Butler: It would be nice if it were, but I don't know if we're going to get there. Progress isn't necessarily a straight arrow. There have been ages of chaos (I use the phrase in deference to Marion Zimmer Bradley) all through history. And we could crash into another one. That was what I had in mind in these books. We're building all these little problems into disasters, mainly by neglecting them. This doesn't mean that we won't get to the stars, in time. Getting to the stars is such a nonlogical thing to do that it almost requires a nonlogical thing like religion to do it. Patriotism isn't quite enough, because it doesn't have quite the long-term push. We got to the moon, and we practically stopped. So religion is a much better prod. It's a dangerous prod, because it can always be misused and get out of hand, but it's useful for keeping people on the straight and narrow. I don't know if we'll ever get there because it's going to be so expensive, and so long term. The people who begin it probably won't even profit from it. I think it will have a lot to do with why we decide to go, if we decide to go. If we decide to go because it's a wonderful adventure, we probably won't get there.

Amazon.com: How many books will there be in the series?

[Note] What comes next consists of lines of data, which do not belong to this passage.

(** Masks of the top bits of a [w]-bit word. *)
Lemma land_top u w j :
  0 <= u < 2 ^ w -> 0 <= j <= w ->
  (Z.land u (2 ^ w - 2 ^ j) =? 0) = (u <? 2 ^ j).
Proof.
  intros Hu Hj.
  assert (E : Z.land u (2 ^ w - 2 ^ j) = Z.shiftl (Z.shiftr u j) j).
  { replace (2 ^ w - 2 ^ j) with (Z.shiftl (Z.ones (w - j)) j).
    2:{ rewrite Z.shiftl_mul_pow2, Z.ones_equiv by lia.
        replace (2 ^ w) with (2 ^ (w - j) * 2 ^ j) by (rewrite <- Z.pow_add_r by lia; f_equal; lia).
        lia. }
    apply Z.bits_inj'. intros n Hn. rewrite Z.land_spec, !Z.shiftl_spec by lia.
    destruct (Z.ltb_spec n j).
    - rewrite !(Z.testbit_neg_r _ (n - j)) by lia. apply andb_false_r.
    - rewrite Z.shiftr_spec by lia. replace (n - j + j) with n by lia.
      destruct (Z.ltb_spec n w).
      + rewrite Z.ones_spec_low by lia. apply andb_true_r.
      + replace (Z.testbit u n) with false; [done|]. symmetry.
        rewrite <- (Z.mod_small u (2 ^ w)) by lia. apply Z.mod_pow2_bits_high; lia. }
  rewrite E, Z.shiftl_mul_pow2, Z.shiftr_div_pow2 by lia.
  assert (0 < 2 ^ j) by (apply Z.pow_pos_nonneg; lia).
  destruct (Z.ltb_spec u (2 ^ j)).
  - rewrite Z.div_small by lia. done.
  - apply Z.eqb_neq. assert (1 <= u / 2 ^ j) by (apply Z.div_le_lower_bound; lia). nia.
Qed.

Lemma log2_shiftl_fit u w k :
  0 < u < 2 ^ (w - k) -> 0 <= k <= w ->
  wrap w (Z.shiftl u k) = u * 2 ^ k /\ Z.log2 (u * 2 ^ k) = Z.log2 u + k /\
  0 < u * 2 ^ k < 2 ^ w.
Proof.
  intros Hu Hk. rewrite Z.shiftl_mul_pow2 by lia.
  assert (0 < 2 ^ k) by (apply Z.pow_pos_nonneg; lia).
  assert (2 ^ w = 2 ^ (w - k) * 2 ^ k) by (rewrite <- Z.pow_add_r by lia; f_equal; lia).
  split_and!; [|rewrite Z.log2_mul_pow2; lia|nia|nia].
  unfold wrap. apply Z.mod_small. nia.
Qed.

(** One test of [fls]/[__fls]: when the top [k] bits of the [w]-bit word are
    clear the word is shifted up by [k] and [k] is subtracted from the count. *)
Definition top_step (w k : Z) (un : Z * Z) : Z * Z :=
  if Z.land un.1 (2 ^ w - 2 ^ (w - k)) =? 0
  then (wrap w (Z.shiftl un.1 k), un.2 - k) else un.

(** The state after the test of the top [e] bits: the word is non-zero, the
    count in step with its leading bit, which is among the top [e] bits. *)
Definition top_inv (w u e : Z) (un : Z * Z) : Prop :=
  0 < un.1 < 2 ^ w /\ Z.log2 un.1 + un.2 = Z.log2 u + w /\ w - e <= Z.log2 un.1.

Lemma top_step_inv w u e k un :
  0 <= k <= w -> e <= 2 * k -> top_inv w u e un -> top_inv w u k (top_step w k un).
Proof.
  intros Hk He (Hr & Hlog & Hge). destruct un as [v n]; cbn in *. unfold top_step; cbn.
  rewrite land_top by lia. destruct (Z.ltb_spec v (2 ^ (w - k))) as [Hlt|Hle].
  - destruct (log2_shiftl_fit v w k) as (-> & Hl & Hb); [lia..|].
    unfold top_inv; cbn [fst snd]. lia.
  - assert (w - k <= Z.log2 v) by (apply Z.log2_le_pow2; lia).
    unfold top_inv; cbn [fst snd]. lia.
Qed.

Lemma top_inv_result w u un : 0 < w -> top_inv w u 1 un -> un.2 = Z.log2 u + 1.
Proof.
  intros Hw (Hr & Hlog & Hge). assert (Z.log2 un.1 < w) by (apply Z.log2_lt_pow2; lia). lia.
Qed.

Lemma u32_shl_s32 x k :
  0 <= k -> u32 (s32 (Z.shiftl x k)) = wrap 32 (Z.shiftl (u32 x) k).
Proof.
  intros Hk. unfold u32, s32, wrap, swrap. rewrite !Z.shiftl_mul_pow2 by lia.
  rewrite Zmult_mod_idemp_l, Zminus_mod, Z.mod_mod, <- Zminus_mod by lia. f_equal; lia.
Qed.

(** The tests of [fls] and [__fls] are [top_step]s. *)
Lemma fls_step m k u e x r p :
  0 <= k <= 32 -> e <= 2 * k -> m = 2 ^ 32 - 2 ^ (32 - k) ->
  top_inv 32 u e (u32 x, r) ->
  (if Z.land (u32 x) m =? 0 then (s32 (Z.shiftl x k), r - k) else (x, r)) = p ->
  top_inv 32 u k (u32 p.1, p.2).
Proof.
  intros Hk He -> H <-. apply (top_step_inv 32 u e k) in H; [|lia..].
  unfold top_step in H; cbn [fst snd] in H.
  destruct (_ =? 0); cbn [fst snd]; [rewrite u32_shl_s32 by lia|]; done.
Qed.

Lemma ones_from_spec k : 0 <= k <= 64 -> ones_from k = 2 ^ 64 - 2 ^ k.
Proof.
  intros Hk. unfold ones_from, u64, wrap. rewrite Z.shiftl_mul_pow2 by lia.
  assert (0 < 2 ^ k <= 2 ^ 64) by (split; [apply Z.pow_pos_nonneg; lia|apply Z.pow_le_mono_r; lia]).
  symmetry. apply Z.mod_unique with (2 ^ k - 1); lia.
Qed.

Butler: I'm thinking about four more--different experiences of people who go out, experiences with the religion, and with settling a new world. I'm thinking about Parable of the Trickster , and then a book for each of the other names of god: Teacher, Chaos, and Clay. In Trickster , they do everything right and something horrible happens, and they've got to deal with it. And if they're on another world, the cavalry is not coming. I think one of the most fascinating things is to write about that with some degree of realism, not treating it as if it were going off to Africa or Antarctica.

Amazon.com: You deal with alienness and otherness in a really meaningful way in your work.

Butler:

I make the effort because I was so unsatisfied with what was out there when I was growing up. When I wrote Bloodchild... people keep reading this as a story of slavery. And it isn't, at all! Partly, it's about paying the rent. Mostly, the ones who see slavery in it are men, since it's my pregnant man story. I actually had someone get angry with me in a college group. She had written a paper on the topic of slavery in my work. And I said, "No, that story wasn't about slavery at all." And she said, "Well, the author doesn't always know!" (laughter) When I was young, a lot of people wrote about going to another world and finding either little green men or little brown men, and they were always less in some way. They were a little sly, or a little like "the natives" in a very bad, old movie. And I thought, "No way. Apart from all these human beings populating the galaxy, this is really offensive garbage." People ask me why I don't like Survivor, my third novel. And it's because it feels a little bit like that. Some humans go up to another world, and immediately begin mating with the aliens and having children with them. I think of it as my Star Trek novel.

Amazon.com: What's your favorite of your novels?

Butler: Oh, it has to be the one that I'm working on. You know, the baby always needs the most attention.